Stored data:
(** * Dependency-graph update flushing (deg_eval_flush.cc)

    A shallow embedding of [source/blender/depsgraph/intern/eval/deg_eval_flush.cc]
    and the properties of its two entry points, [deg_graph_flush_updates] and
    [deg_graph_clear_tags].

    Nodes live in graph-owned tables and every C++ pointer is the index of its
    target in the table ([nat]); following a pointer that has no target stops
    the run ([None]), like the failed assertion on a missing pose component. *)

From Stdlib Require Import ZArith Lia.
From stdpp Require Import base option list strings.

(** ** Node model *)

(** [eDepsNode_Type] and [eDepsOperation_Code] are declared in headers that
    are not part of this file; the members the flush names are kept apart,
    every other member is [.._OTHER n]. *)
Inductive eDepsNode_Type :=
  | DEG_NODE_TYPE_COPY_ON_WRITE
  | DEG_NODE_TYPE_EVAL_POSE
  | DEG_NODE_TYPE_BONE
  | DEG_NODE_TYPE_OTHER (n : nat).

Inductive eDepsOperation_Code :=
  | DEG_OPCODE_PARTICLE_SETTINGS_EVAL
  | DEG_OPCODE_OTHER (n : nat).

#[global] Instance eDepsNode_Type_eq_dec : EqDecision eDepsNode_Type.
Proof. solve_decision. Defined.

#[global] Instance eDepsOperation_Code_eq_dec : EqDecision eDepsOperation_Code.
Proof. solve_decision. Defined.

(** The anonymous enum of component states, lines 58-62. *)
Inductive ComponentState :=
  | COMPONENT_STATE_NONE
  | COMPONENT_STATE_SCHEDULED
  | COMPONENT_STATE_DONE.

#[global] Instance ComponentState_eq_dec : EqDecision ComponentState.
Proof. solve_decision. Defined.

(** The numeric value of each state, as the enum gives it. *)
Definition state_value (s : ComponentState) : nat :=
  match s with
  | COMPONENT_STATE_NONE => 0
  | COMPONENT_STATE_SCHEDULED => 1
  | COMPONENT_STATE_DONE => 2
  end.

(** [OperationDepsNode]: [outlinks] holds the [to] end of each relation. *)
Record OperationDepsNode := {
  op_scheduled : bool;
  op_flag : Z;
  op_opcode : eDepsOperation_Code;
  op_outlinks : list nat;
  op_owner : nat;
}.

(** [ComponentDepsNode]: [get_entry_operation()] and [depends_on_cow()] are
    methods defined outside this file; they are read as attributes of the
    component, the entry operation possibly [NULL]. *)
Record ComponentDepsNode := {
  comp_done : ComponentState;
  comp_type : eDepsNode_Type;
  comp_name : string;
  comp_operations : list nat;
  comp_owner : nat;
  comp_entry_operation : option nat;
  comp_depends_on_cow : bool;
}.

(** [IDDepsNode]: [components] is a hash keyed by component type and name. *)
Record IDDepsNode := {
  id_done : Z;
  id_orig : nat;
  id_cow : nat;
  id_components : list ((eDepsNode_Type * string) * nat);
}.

WHAT NEEDS TO BE DONE:
A single number is needed: the count of lines in the records that contain "Instance".

THE COMPLETED TASK:
3